Assigned task » Please repeat exactly the lines below from the one containing "rewrite !index_range_ok by" down to the one containing "- destruct (_", both included, and nothing else.

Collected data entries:
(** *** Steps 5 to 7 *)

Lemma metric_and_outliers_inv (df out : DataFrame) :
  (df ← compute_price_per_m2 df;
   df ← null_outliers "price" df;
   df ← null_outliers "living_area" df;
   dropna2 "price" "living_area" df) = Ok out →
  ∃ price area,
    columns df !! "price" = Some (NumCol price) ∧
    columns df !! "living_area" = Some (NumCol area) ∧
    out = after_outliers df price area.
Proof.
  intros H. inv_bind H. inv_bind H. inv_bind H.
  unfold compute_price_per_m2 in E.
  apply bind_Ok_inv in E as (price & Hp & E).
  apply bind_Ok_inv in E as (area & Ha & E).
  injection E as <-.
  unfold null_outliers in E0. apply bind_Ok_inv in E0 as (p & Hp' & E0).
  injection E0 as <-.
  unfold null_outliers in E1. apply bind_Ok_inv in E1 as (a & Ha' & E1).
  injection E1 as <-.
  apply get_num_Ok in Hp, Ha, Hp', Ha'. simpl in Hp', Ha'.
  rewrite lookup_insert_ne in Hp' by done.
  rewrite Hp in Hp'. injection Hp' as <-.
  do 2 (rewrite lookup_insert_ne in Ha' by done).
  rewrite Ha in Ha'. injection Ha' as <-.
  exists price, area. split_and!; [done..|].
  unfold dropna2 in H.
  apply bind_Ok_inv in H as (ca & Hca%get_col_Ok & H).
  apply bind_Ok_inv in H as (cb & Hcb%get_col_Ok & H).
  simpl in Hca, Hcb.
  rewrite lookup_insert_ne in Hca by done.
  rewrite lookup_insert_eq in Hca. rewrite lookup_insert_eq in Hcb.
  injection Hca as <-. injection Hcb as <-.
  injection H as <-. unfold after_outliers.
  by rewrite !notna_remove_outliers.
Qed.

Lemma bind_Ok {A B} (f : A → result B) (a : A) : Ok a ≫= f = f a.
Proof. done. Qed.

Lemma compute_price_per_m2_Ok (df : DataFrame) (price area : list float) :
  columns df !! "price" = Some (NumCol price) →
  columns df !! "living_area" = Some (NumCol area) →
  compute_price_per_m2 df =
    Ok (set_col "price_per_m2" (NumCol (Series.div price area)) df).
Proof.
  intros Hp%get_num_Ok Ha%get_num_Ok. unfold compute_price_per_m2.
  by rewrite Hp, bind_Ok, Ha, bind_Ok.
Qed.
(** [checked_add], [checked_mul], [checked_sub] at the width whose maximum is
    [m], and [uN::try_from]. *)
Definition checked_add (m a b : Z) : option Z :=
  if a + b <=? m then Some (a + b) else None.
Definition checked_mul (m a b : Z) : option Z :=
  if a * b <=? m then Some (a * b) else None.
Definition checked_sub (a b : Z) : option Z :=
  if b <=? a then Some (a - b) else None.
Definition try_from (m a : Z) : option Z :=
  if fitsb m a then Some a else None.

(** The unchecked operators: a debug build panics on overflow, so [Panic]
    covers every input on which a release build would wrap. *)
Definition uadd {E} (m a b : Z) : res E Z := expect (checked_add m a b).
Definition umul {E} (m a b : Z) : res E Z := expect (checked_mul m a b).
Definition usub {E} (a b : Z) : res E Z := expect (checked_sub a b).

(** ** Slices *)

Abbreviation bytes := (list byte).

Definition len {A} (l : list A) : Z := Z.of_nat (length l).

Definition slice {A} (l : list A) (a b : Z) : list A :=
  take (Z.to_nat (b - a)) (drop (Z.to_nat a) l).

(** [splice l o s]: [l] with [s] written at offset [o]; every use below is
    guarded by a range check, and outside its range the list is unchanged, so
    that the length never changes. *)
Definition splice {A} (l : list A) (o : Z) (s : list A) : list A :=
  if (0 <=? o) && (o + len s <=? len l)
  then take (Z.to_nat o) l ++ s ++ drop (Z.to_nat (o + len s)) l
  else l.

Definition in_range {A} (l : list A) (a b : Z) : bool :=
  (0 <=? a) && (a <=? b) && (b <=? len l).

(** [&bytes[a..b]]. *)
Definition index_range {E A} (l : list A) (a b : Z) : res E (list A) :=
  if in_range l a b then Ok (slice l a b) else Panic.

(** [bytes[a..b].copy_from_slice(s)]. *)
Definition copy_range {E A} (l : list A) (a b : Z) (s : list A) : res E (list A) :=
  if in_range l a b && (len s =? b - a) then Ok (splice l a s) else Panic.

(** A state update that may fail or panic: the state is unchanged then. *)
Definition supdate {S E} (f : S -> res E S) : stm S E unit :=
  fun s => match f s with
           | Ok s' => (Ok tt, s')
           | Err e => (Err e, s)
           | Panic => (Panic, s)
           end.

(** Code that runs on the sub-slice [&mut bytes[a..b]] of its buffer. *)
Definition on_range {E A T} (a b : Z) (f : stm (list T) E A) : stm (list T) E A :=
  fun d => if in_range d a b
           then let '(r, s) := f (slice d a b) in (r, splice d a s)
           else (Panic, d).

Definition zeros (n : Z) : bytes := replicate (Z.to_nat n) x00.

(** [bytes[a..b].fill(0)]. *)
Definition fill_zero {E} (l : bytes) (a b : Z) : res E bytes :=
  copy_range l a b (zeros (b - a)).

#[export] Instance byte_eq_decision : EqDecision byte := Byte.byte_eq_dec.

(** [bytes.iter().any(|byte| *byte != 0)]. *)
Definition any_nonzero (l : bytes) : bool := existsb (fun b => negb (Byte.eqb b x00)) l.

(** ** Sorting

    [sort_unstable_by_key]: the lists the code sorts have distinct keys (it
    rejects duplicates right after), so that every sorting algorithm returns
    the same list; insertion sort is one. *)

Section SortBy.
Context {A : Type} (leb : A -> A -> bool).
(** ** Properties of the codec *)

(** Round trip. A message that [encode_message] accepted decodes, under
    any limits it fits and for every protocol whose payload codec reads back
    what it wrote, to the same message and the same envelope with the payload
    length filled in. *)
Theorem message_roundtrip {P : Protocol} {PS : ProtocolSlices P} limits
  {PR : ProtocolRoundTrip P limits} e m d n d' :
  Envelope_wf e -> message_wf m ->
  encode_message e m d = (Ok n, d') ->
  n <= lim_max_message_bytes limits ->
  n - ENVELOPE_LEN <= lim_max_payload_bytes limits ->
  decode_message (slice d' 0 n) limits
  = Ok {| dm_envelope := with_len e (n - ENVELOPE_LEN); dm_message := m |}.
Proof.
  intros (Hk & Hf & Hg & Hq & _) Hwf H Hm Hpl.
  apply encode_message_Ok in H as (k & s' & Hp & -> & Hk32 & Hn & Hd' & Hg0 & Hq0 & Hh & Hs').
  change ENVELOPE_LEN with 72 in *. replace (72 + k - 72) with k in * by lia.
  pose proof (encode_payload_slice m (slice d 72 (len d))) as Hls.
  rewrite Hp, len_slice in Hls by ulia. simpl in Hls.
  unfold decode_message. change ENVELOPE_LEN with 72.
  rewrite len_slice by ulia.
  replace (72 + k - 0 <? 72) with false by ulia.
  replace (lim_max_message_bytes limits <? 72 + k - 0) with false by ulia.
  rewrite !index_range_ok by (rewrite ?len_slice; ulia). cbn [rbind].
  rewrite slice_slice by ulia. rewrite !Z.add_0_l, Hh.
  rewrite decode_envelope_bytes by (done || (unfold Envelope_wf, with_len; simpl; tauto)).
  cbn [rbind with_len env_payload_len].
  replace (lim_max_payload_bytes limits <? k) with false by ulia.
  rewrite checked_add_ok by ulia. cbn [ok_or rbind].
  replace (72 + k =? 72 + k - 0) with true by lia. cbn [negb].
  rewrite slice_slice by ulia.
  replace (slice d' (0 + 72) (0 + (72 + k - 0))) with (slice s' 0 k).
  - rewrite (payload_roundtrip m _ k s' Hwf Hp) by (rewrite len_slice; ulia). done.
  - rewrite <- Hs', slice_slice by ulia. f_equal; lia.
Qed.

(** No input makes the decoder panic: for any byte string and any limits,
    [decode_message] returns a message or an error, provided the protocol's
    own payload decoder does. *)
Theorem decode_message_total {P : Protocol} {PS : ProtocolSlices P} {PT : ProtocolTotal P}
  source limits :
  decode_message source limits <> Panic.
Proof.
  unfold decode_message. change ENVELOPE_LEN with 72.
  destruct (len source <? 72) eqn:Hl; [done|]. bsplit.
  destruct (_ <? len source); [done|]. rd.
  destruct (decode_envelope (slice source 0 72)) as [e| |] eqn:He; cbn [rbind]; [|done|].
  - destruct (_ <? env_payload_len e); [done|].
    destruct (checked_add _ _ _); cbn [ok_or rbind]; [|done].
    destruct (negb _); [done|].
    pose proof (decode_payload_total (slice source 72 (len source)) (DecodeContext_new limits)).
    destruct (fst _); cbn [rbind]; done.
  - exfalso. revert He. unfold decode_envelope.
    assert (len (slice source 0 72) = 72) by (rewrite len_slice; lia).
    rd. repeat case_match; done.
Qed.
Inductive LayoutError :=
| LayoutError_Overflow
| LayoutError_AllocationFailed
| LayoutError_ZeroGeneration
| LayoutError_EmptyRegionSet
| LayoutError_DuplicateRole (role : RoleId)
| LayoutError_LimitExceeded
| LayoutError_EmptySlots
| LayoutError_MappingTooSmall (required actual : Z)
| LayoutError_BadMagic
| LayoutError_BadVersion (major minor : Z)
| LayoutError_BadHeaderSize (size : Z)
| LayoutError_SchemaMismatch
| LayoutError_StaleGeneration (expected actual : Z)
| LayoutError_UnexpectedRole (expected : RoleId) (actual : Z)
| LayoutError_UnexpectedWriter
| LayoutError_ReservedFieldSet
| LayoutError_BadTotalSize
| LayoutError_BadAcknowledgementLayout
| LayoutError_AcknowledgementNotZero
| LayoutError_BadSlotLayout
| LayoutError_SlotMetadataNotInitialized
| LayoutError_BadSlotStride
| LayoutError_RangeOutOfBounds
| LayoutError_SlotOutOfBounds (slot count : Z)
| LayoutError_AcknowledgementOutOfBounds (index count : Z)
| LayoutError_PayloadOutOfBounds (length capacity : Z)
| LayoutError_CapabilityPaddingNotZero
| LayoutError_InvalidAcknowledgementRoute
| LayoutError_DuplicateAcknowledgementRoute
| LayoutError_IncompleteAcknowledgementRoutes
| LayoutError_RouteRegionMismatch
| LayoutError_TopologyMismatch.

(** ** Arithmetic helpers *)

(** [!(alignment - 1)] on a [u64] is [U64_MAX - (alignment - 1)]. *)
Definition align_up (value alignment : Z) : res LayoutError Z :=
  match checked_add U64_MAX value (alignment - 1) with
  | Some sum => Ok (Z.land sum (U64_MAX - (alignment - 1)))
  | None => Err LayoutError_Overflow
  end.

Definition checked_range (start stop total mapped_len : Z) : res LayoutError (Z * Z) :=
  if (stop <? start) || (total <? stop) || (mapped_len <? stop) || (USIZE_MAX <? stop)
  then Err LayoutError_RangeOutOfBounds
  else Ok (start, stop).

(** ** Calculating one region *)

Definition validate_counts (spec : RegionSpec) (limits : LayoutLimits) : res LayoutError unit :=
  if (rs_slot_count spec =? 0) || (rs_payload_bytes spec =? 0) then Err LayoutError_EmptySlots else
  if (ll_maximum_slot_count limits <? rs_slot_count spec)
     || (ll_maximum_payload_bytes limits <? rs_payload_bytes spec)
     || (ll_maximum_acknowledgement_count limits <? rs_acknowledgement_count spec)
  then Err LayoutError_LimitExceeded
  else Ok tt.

Your solution »
  rewrite !index_range_ok by (rewrite ?len_slice; ulia). cbn [rbind].
  rewrite slice_slice by ulia. rewrite !Z.add_0_l, Hh.
  rewrite decode_envelope_bytes by (done || (unfold Envelope_wf, with_len; simpl; tauto)).
  cbn [rbind with_len env_payload_len].
  replace (lim_max_payload_bytes limits <? k) with false by ulia.
  rewrite checked_add_ok by ulia. cbn [ok_or rbind].
  replace (72 + k =? 72 + k - 0) with true by lia. cbn [negb].
  rewrite slice_slice by ulia.
  replace (slice d' (0 + 72) (0 + (72 + k - 0))) with (slice s' 0 k).
  - rewrite (payload_roundtrip m _ k s' Hwf Hp) by (rewrite len_slice; ulia). done.
  - rewrite <- Hs', slice_slice by ulia. f_equal; lia.
Qed.

(** No input makes the decoder panic: for any byte string and any limits,
    [decode_message] returns a message or an error, provided the protocol's
    own payload decoder does. *)
Theorem decode_message_total {P : Protocol} {PS : ProtocolSlices P} {PT : ProtocolTotal P}
  source limits :
  decode_message source limits <> Panic.
Proof.
  unfold decode_message. change ENVELOPE_LEN with 72.
  destruct (len source <? 72) eqn:Hl; [done|]. bsplit.
  destruct (_ <? len source); [done|]. rd.
  destruct (decode_envelope (slice source 0 72)) as [e| |] eqn:He; cbn [rbind]; [|done|].
  - destruct (_ <? env_payload_len e); [done|].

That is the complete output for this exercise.